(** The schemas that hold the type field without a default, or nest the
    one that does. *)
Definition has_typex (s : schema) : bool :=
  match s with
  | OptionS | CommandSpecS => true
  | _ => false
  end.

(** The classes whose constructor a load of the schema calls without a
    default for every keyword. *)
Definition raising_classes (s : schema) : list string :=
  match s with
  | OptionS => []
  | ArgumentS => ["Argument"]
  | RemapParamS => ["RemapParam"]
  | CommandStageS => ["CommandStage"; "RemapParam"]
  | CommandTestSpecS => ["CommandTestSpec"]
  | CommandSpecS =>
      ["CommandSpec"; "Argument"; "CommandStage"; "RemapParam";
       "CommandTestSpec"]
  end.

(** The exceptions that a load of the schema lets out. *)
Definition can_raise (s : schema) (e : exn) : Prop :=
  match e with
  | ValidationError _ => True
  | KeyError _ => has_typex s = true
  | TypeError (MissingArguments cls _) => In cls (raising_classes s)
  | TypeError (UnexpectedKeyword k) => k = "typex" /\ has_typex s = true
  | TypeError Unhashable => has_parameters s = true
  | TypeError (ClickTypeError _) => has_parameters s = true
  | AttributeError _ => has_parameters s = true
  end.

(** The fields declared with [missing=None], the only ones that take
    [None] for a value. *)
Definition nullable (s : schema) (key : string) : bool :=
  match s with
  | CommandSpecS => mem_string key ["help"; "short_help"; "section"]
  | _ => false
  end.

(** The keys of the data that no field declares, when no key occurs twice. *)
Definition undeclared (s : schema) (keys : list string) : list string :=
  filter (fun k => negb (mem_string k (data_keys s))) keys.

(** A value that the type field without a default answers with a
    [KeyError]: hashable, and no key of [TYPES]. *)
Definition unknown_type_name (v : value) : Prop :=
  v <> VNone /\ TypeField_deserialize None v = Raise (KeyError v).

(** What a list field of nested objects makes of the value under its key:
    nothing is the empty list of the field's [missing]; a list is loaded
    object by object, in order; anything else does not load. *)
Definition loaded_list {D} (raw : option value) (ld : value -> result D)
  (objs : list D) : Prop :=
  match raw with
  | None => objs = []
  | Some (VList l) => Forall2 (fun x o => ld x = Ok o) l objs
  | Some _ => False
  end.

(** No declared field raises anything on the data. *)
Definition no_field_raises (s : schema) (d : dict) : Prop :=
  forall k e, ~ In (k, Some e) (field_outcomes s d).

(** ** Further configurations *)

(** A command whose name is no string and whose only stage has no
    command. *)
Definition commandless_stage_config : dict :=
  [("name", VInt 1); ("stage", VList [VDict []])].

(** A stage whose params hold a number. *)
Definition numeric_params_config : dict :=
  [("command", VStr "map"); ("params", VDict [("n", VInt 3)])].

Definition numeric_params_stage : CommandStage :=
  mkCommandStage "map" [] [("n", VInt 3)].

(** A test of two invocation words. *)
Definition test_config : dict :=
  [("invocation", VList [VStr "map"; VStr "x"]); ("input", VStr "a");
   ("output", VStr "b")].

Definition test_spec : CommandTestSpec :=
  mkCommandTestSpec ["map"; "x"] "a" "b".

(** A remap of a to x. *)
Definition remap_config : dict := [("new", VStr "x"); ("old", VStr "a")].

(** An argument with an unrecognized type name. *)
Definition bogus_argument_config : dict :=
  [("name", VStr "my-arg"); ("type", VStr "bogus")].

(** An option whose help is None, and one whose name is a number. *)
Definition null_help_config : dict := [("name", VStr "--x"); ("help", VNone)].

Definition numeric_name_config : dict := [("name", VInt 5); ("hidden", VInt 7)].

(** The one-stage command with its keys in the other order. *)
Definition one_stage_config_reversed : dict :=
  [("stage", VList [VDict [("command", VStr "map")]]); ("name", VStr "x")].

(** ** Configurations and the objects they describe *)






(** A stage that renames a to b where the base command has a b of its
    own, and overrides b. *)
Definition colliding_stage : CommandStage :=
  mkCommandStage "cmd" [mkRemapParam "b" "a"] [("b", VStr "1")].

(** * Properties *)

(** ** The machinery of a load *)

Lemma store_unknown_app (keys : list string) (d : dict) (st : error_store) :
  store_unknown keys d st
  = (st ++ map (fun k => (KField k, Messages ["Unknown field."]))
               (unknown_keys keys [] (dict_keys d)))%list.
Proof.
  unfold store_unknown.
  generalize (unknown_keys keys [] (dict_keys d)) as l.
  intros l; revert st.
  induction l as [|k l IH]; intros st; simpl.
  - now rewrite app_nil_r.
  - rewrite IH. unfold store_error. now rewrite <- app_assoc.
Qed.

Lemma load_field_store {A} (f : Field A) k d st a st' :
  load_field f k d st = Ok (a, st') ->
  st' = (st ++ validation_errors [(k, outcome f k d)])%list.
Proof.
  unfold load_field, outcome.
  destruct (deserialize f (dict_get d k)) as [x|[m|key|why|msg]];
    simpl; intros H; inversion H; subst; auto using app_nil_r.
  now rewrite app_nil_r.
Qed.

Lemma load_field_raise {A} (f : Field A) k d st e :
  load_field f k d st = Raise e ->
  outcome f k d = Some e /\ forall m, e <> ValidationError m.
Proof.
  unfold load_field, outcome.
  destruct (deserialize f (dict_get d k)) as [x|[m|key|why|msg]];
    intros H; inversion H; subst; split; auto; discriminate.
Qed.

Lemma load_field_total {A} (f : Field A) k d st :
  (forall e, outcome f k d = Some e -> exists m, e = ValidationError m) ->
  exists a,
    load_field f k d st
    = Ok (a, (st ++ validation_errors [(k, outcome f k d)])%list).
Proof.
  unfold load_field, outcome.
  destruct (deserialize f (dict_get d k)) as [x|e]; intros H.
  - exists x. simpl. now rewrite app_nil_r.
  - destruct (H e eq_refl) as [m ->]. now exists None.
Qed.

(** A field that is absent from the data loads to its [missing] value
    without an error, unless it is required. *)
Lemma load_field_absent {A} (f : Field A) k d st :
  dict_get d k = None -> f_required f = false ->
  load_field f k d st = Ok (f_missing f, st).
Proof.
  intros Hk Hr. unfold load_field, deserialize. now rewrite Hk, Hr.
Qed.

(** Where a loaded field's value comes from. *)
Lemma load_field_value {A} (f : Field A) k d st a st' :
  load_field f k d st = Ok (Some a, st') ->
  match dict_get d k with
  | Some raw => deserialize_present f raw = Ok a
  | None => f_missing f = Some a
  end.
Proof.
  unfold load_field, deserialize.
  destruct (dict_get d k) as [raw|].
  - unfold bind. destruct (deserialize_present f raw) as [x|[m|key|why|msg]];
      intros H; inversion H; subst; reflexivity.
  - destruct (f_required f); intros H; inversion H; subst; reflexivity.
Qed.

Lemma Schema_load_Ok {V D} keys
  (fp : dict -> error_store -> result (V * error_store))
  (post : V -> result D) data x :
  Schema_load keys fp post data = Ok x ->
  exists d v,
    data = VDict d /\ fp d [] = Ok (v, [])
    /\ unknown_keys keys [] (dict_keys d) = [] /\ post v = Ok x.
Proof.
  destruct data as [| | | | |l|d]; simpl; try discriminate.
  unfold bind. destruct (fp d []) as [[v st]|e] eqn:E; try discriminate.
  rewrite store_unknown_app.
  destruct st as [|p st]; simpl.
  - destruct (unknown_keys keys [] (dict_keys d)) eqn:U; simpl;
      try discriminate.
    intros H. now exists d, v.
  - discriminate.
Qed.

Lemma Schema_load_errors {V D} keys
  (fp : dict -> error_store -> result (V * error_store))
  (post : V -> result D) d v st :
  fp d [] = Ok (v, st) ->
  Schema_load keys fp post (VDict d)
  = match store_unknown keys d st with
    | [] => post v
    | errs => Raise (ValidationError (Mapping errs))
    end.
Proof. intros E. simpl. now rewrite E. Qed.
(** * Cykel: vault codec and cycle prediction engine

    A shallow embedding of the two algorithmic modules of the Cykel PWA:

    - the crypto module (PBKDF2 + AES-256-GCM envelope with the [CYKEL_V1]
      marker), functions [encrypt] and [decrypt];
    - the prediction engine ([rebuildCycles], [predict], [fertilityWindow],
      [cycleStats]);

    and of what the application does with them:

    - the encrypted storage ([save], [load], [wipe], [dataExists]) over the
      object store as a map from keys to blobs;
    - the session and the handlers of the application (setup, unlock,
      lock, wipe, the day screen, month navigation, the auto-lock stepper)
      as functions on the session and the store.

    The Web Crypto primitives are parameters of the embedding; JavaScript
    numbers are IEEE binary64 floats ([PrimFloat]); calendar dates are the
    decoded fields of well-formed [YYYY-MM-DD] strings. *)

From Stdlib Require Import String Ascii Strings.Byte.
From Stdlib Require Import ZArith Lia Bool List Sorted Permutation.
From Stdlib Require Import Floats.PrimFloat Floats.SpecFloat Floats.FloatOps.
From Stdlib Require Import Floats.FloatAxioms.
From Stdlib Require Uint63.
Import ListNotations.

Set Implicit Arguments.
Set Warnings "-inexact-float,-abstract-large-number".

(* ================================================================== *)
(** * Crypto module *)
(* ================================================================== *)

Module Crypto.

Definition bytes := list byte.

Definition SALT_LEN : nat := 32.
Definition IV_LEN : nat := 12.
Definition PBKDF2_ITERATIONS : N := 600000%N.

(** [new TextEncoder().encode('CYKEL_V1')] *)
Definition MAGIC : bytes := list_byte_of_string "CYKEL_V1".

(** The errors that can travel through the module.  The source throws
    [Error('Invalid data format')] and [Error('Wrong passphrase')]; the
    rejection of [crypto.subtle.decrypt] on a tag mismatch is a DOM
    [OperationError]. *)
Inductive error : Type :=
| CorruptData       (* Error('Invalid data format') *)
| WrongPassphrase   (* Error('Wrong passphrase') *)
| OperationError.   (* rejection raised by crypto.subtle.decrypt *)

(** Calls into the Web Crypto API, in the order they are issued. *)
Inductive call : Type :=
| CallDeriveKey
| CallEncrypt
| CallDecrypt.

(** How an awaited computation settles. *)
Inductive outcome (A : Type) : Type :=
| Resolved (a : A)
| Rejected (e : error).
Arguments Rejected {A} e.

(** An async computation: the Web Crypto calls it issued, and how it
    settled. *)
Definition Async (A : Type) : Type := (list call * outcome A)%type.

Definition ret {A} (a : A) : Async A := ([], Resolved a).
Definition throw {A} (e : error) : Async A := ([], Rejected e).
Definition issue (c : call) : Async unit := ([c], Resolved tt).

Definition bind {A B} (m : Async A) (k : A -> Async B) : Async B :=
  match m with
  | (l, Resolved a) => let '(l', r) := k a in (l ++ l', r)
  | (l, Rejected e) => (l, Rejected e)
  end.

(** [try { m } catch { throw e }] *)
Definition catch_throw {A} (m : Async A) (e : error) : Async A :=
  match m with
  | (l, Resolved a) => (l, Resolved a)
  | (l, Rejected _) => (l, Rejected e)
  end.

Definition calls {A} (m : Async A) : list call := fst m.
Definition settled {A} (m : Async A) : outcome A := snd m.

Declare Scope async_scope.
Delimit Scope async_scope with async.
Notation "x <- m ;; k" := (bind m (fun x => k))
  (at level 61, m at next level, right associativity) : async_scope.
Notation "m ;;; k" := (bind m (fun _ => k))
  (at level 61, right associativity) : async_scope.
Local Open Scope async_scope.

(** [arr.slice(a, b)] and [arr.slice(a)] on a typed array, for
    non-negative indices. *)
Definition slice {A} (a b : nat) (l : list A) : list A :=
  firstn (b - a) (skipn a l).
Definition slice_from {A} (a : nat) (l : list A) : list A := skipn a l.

──────────────────────────────

▶ [WORK TASK] Your output is to be the lines of the listing, exact and complete, starting at the first and ending with the line that contains "(** The classes".

▶ [SOLUTION TO THIS PROBLEM]
(** The schemas that hold the type field without a default, or nest the
    one that does. *)
Definition has_typex (s : schema) : bool :=
  match s with
  | OptionS | CommandSpecS => true
  | _ => false
  end.

(** The classes whose constructor a load of the schema calls without a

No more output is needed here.